ПИСЬМА К ИМПЕРАТОРУ АЛЕКСАНДРУ ТРЕТЬЕМУ

Автор: 
Победоносцев К. П.

Достойно примечания то, что писано здесь о древней церкви Бориса и Глеба, на самой границе с Норвегией, в так назыв. Пазрецком погосте лопарском, в углу, отрезанном и от Мурмана и от всей остальной России. Здесь, в совершенной глуши и пустынности, один достойный священник, о. Ще-колдин, посреди нищеты и скудости всякого рода, один сеет и поддерживает первоначальную культуру и религиозное чувство в лопарском населении. Этот священник открывает теперь у себя приходскую школу, в чем стараемся помочь ему. Чтобы оценить энергию такого скромного деяния, надо сравнить его с норвежскими соседями. В 10 верстах от него, через границу, живет в прекрасном казенном доме пастор, получающий 3200 крон (около 1700 р.) и даровые разъезды, доктор, с жалованием в 2600 крон, и шесть школ, в коих учителя получают 24 кроны в неделю. Щеколдин получает 700 р. бумажками и псаломщик его —300 рублей.

Константин Победоносцев

27 ноября 1886

 

51

Смею утруждать внимание Вашего Императорского Величества делом, имеющим первостепенную важность для России, особливо в нынешнее трудное время.

Это — постоянное, изо дня в день, беспримерное колебание нашего курса и нынешнее беспримерное его падение.

Покуда мы не освободимся от этого бедствия, мы бессильны и принуждены терпеть обессиление всех производительных сил государства, подчиняясь какой-то таинственной силе, управляющей извне ценностью наших денег. И это крайне позорно для нас, потому что с нами только происходит. Стыдно подумать, что в маленьких государствах,— в Сербии, в Румынии,— монетная единица держит свою нарицательную цену, а наш рубль падает в цене по мановению берлинской биржи, без всякой рациональной причины.

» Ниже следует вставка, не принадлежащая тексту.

(** X11 at a concrete input: the stale credential, with a downstream handler
    that writes nothing in place of the greeting one. *)
Lemma rejection_ignores_downstream_witness :
  exists c' : Conn,
    SPNEGOKRB5Authenticate (readings [10 * minute]) (scripted [krb5_oid] ap a)
      hello tt (request_with ["Negotiate YWJj"]) connection
    = Returned c'
    /\ SPNEGOKRB5Authenticate (readings [10 * minute]) (scripted [krb5_oid] ap a)
         (fun w _ => w) tt (request_with ["Negotiate YWJj"]) connection
       = Returned c'.
Proof.
  eexists. split; [reflexivity |].
  apply (rejection_ignores_downstream (readings [10 * minute])
           (scripted [krb5_oid] ap a) hello tt
           (request_with ["Negotiate YWJj"]) connection).
  - reflexivity.
  - reflexivity.
Defined.

End ConcreteMore.
(** A byte read when no character is begun. *)
Definition lead (c : ascii) : string * state :=
  let b := N_of_ascii c in
  if (b <=? 127)%N then (String c "", start)
  else if between 194 b 223 then
    ("", {| pending := String c ""; needed := 1; lower := 128; upper := 191 |})
  else if between 224 b 239 then
    ("", {| pending := String c ""; needed := 2;
            lower := if (b =? 224)%N then 160 else 128;
            upper := if (b =? 237)%N then 159 else 191 |})
  else if between 240 b 244 then
    ("", {| pending := String c ""; needed := 3;
            lower := if (b =? 240)%N then 144 else 128;
            upper := if (b =? 244)%N then 143 else 191 |})
  else (replacement, start).

(** One byte read: what is produced, and the decoder after it. *)
Definition step (st : state) (c : ascii) : string * state :=
  match needed st with
  | O => lead c
  | S n =>
      if between (lower st) (N_of_ascii c) (upper st) then
        match n with
        | O => (pending st +:+ String c "", start)
        | S _ => ("", {| pending := pending st +:+ String c ""; needed := n;
                         lower := 128; upper := 191 |})
        end
      else
        let (out, st') := lead c in (replacement +:+ out, st')
  end.

Fixpoint feed (st : state) (bytes : string) : string * state :=
  match bytes with
  | EmptyString => ("", st)
  | String c r =>
      let (out, st1) := step st c in
      let (rest, st2) := feed st1 r in
      (out +:+ rest, st2)
  end.

(** The end of the buffer. *)
Definition flush (st : state) : string :=
  match needed st with
  | O => ""
  | S _ => replacement
  end.

Definition decode (bytes : string) : string :=
  let (out, st) := feed start bytes in out +:+ flush st.

(** Between two characters the decoder is as it was at the start. *)
Definition idle (st : state) : Prop := needed st = 0 -> st = start.

(** The buffer ends on a character boundary: no character is begun
    when its last byte has been read. *)
Definition whole (bytes : string) : bool :=
  Nat.eqb (needed (feed start bytes).2) 0.

End Utf8.

(** ** Values delivered by [JSON.parse] *)

#[warnings="-register-all"]
Inductive value : Type :=
| VNull
| VBool (b : bool)
| VNum (shown : string)     (* a number, carried by its [String(n)] rendering *)
| VStr (s : string)
| VArr (items : list value)
| VObj (fields : list (string * value)).

Module Js.

(** The own property [k] of an object literal; [None] is [undefined]. *)
Fixpoint own (fields : list (string * value)) (k : string) : option value :=
  match fields with
  | [] => None
  | (k', v) :: r => if String.eqb k' k then Some v else own r k
  end.

(** [v.k] for the property names the agent reads ([repository],
    [commits], [full_name], [message], [issue], [title], [body],
    [comment]): none of them is a member of a built-in prototype, so
    only an object's own properties answer; reading a property of
    [null] or [undefined] is a TypeError. *)
Definition get (v : option value) (k : string) : outcome (option value) :=
  match v with
  | None | Some VNull => Throw TypeError
  | Some (VObj fields) => Ok (own fields k)
  | Some _ => Ok None
  end.

(** [v?.k] *)
Definition get_opt (v : option value) (k : string) : outcome (option value) :=
  match v with
  | None | Some VNull => Ok None
  | _ => get v k
  end.

(** [v ?? d]: [d] replaces [null] and [undefined] only. *)
Definition nullish (v : option value) (d : value) : value :=
  match v with
  | None | Some VNull => d
  | Some x => x
  end.

(** All the outcomes of a list, or the first failure. *)
Fixpoint sequence {A} (xs : list (outcome A)) : outcome (list A) :=
  match xs with
  | [] => Ok []
  | x :: r => obind x (fun a => obind (sequence r) (fun l => Ok (a :: l)))
  end.

(** [String(v)], the conversion a template literal and [join] apply.
    An object converts through [Object.prototype.toString] unless an own
    [toString] property (never callable in parsed JSON) shadows it, in
    which case the conversion to a primitive fails; an array converts as
    [items.join(",")], where [null] elements give the empty string. *)
Fixpoint toString (v : value) : outcome string :=
  match v with
  | VNull => Ok "null"
  | VBool true => Ok "true"
  | VBool false => Ok "false"
  | VNum shown => Ok shown
  | VStr s => Ok s
  | VArr items =>
      obind (sequence (map (fun x => match x with
                                     | VNull => Ok ""
                                     | _ => toString x
                                     end) items))
            (fun l => Ok (JsString.join "," l))
  | VObj fields =>
      match own fields "toString" with
      | Some _ => Throw TypeError
      | None => Ok "[object Object]"
      end
  end.

(** [`${v}`] for a possibly undefined [v]. *)
Definition show (v : option value) : outcome string :=
  match v with
  | None => Ok "undefined"
  | Some x => toString x
  end.

(** The element conversion of [Array.prototype.join]. *)
Definition show_item (v : option value) : outcome string :=
  match v with
  | None | Some VNull => Ok ""
  | Some x => toString x
  end.

(** [items.join(sep)] on an array of arbitrary values. *)
Definition join (sep : string) (items : list (option value)) : outcome string :=
  obind (sequence (map show_item items)) (fun l => Ok (JsString.join sep l)).

End Js.

(** ** The agent: summarizer and classifier ([src/agent/linda.ts]) *)

(** [commits?.map((c) => c.message)]: [undefined] on a nullish [commits],
    a TypeError when [commits] has no callable [map] (anything but an
    array) or when an element is [null]. *)
Definition commit_messages (commits : option value)
  : outcome (option (list (option value))) :=
  match commits with
  | None | Some VNull => Ok None
  | Some (VArr items) =>
      obind (Js.sequence (map (fun c => Js.get (Some c) "message") items))
            (fun ms => Ok (Some ms))
  | Some _ => Throw TypeError
  end.

(** [commits?.map(...).join(" | ")]: the optional chain short-circuits as
    a whole. *)
Definition joined_messages (commits : option value) : outcome (option value) :=
  obind (commit_messages commits) (fun r =>
    match r with
    | None => Ok None
    | Some ms => obind (Js.join " | " ms) (fun s => Ok (Some (VStr s)))
    end).

Definition summarizeEvent (event : string) (payload : value) : outcome string :=
  if String.eqb event "push" then
    obind (Js.get (Some payload) "repository") (fun repo =>
    obind (Js.get (Some payload) "commits") (fun commits =>
    obind (Js.get_opt repo "full_name") (fun full_name =>
    obind (Js.toString (Js.nullish full_name (VStr "unknown"))) (fun name =>
    obind (joined_messages commits) (fun joined =>
    obind (Js.show joined) (fun msgs =>
    Ok ("Push to " +:+ name +:+ ": " +:+ msgs)))))))
  else if String.eqb event "issues" then
    obind (Js.get (Some payload) "issue") (fun issue =>
    obind (Js.get_opt issue "title") (fun title =>
    obind (Js.toString (Js.nullish title (VStr ""))) (fun title_s =>
    obind (Js.get_opt issue "body") (fun body =>
    obind (Js.toString (Js.nullish body (VStr ""))) (fun body_s =>
    Ok (JsString.trim ("Issue: " +:+ title_s +:+ " " +:+ body_s)))))))
  else if String.eqb event "issue_comment" then
    obind (Js.get (Some payload) "comment") (fun comment =>
    obind (Js.get_opt comment "body") (fun body =>
    obind (Js.toString (Js.nullish body (VStr ""))) (fun body_s =>
    Ok (JsString.trim ("Issue comment: " +:+ body_s)))))
  else
    Ok ("Unhandled event " +:+ event).

Definition decideAction (summary : string) : string :=
  let lowered := JsString.toLowerCase summary in
  if JsString.includes lowered "build an agent"
     || JsString.includes lowered "generate a new agent"
  then "build-agent"
  else "fix-or-feature".

(** ** The payload shapes the summarizer declares *)

(** The casts of [summarizeEvent] declare [repository], [issue] and
    [comment] as objects with optional text fields and [commits] as an
    array of such objects, each possibly undefined. [shaped] decides
    whether a parsed payload has these shapes; [null] counts as absent,
    as it does for [?.] and [??]. *)
Definition absent_or (p : value -> bool) (v : option value) : bool :=
  match v with
  | None | Some VNull => true
  | Some x => p x
  end.

Definition is_text (v : value) : bool :=
  match v with VStr _ => true | _ => false end.

(** An object whose property [k] is a text or absent. *)
Definition has_text (k : string) (v : value) : bool :=
  match v with
  | VObj fields => absent_or is_text (Js.own fields k)
  | _ => false
  end.

Definition is_commits (v : value) : bool :=
  match v with
  | VArr items => forallb (has_text "message") items
  | _ => false
  end.

Definition shaped (payload : value) : bool :=
  match payload with
  | VObj fields =>
      absent_or (has_text "full_name") (Js.own fields "repository")
      && absent_or is_commits (Js.own fields "commits")
      && absent_or (fun i => has_text "title" i && has_text "body" i)
                   (Js.own fields "issue")
      && absent_or (has_text "body") (Js.own fields "comment")
  | _ => false
  end.

(** The property [k] of [v] when [v] is an object that has it. *)
Definition field (v : option value) (k : string) : option value :=
  match v with
  | Some (VObj fields) => Js.own fields k
  | _ => None
  end.

(** The text held by [v], or [d] when [v] is not a text. *)
Definition text_or (d : string) (v : option value) : string :=
  match v with
  | Some (VStr s) => s
  | _ => d
  end.

(** ** Effects: the trace of a request and its collaborators *)

(** One entry of the [tree] array given to [git.createTree]. *)
Record tree_entry : Type := TreeEntry {
  entry_path : string;
  entry_mode : string;
  entry_type : string;
  entry_sha : string
}.

(** The observable actions: one constructor per remote call of the code,
    with the arguments the code passes, and the HTTP response. *)
Inductive effect : Type :=
| SheetsAppend (email key spreadsheetId range valueInputOption : string)
               (values : list (list string))
| ModelInvoke (model : string) (messages : list (string * string))
| ReposCreate (auth name description : string) (private : bool)
| GitGetRef (auth owner repo ref : string)
| GitGetCommit (auth owner repo commit_sha : string)
| GitCreateBlob (auth owner repo content encoding : string)
| GitCreateTree (auth owner repo base_tree : string) (tree : list tree_entry)
| GitCreateCommit (auth owner repo message tree : string) (parents : list string)
| GitUpdateRef (auth owner repo ref sha : string)
| TelegramSend (token chatId message : string)
| Respond (status : Z) (contentType : string) (payload : value).

Abbreviation trace := (list effect).

(** What lies outside the process. Every answer may depend on the
    history of the actions performed so far. *)
Record World : Type := {
  (* lower-case hexadecimal HMAC-SHA256 of a text under a secret *)
  hmac_sha256_hex : string -> string -> string;
  (* [JSON.parse]; [None] is a SyntaxError *)
  json_parse : string -> option value;
  (* [new Date().toISOString()], and [Date.now()] in milliseconds, an
     integer that [String] renders as its decimal numeral *)
  clock_iso : trace -> string;
  clock_ms : trace -> Z;
  (* answers of the collaborators to the call recorded by the effect:
     [None] where a call that resolves carries no data the code reads *)
  sheets_append : trace -> effect -> option error;
  model_invoke : trace -> effect -> outcome string;          (* response.content *)
  repos_create : trace -> effect -> option error;
  git_getRef : trace -> effect -> outcome string;            (* ref.object.sha *)
  git_getCommit : trace -> effect -> outcome (string * string); (* commit.sha, commit.tree.sha *)
  git_createBlob : trace -> effect -> outcome string;        (* blob.sha *)
  git_createTree : trace -> effect -> outcome string;        (* tree.sha *)
  git_createCommit : trace -> effect -> outcome string;      (* newCommit.sha *)
  git_updateRef : trace -> effect -> option error;
  telegram_send : trace -> effect -> option error
}.

(** A computation reads the history and yields an outcome together with
    the effects it performed itself, in order. *)
Definition M (A : Type) : Type := trace -> outcome A * trace.

Definition ret {A} (a : A) : M A := fun _ => (Ok a, []).

Definition bind {A B} (m : M A) (k : A -> M B) : M B :=
  fun h =>
    match m h with
    | (Ok a, t1) =>
        match k a (h ++ t1) with
        | (r, t2) => (r, t1 ++ t2)
        end
    | (Throw e, t1) => (Throw e, t1)
    end.

Notation "'let*' x := m 'in' k" := (bind m (fun x => k))
  (at level 10, x name, m at level 100, k at level 200).
Notation "'do*' m 'in' k" := (bind m (fun _ => k))
  (at level 10, m at level 100, k at level 200).

(** A pure step that may throw. *)
Definition lift {A} (x : outcome A) : M A := fun _ => (x, []).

Стыдно подумать, что Австрия, имеющая самые жалкие и расстроенные финансы, дает нынче едва не один гульден за рубль Российской империи, коей финансовое положение неизмеримо прочнее и выше австрийского. В то же время процентные наши бумаги держатся в высокой цене. Но ценностью нашего рубля играет в свою пользу бессовестно какая-то внешняя сила, причиняя нам ежегодную потерю свыше полутора миллиона, так что за весь период времени колебания курса мы отдали иностранным банкирам даром свыше двух миллиардов рублей!

С этим положением невозможно примириться. В случае войны оно грозит нам страшными затруднениями. Мы попали в кабалу берлинской биржи,— и, кроме ее, все остальные пути нам закрыты. В Англии, во Франции капиталы ропщут, что мимо Берлина нельзя иметь прямого дела с нами.

Что за причина этого явления? Неужели нет нам средства прекратить зло и восстановить ценность наших денег непоколебимо?

Немудрено, что эти вопросы волнуют душу каждого патриота русского. В последние годы особенно я предлагал их многим. Признаюсь, что ответы наших государственных людей не удовлетворяли меня: они были основаны на отвлеченной книжной теории, которая казалась мне не имеющей смысла в применении к России. Из нее все-таки не мог я понять, какие могут быть действительные, рациональные, внутренние причины колебанию нашего курса.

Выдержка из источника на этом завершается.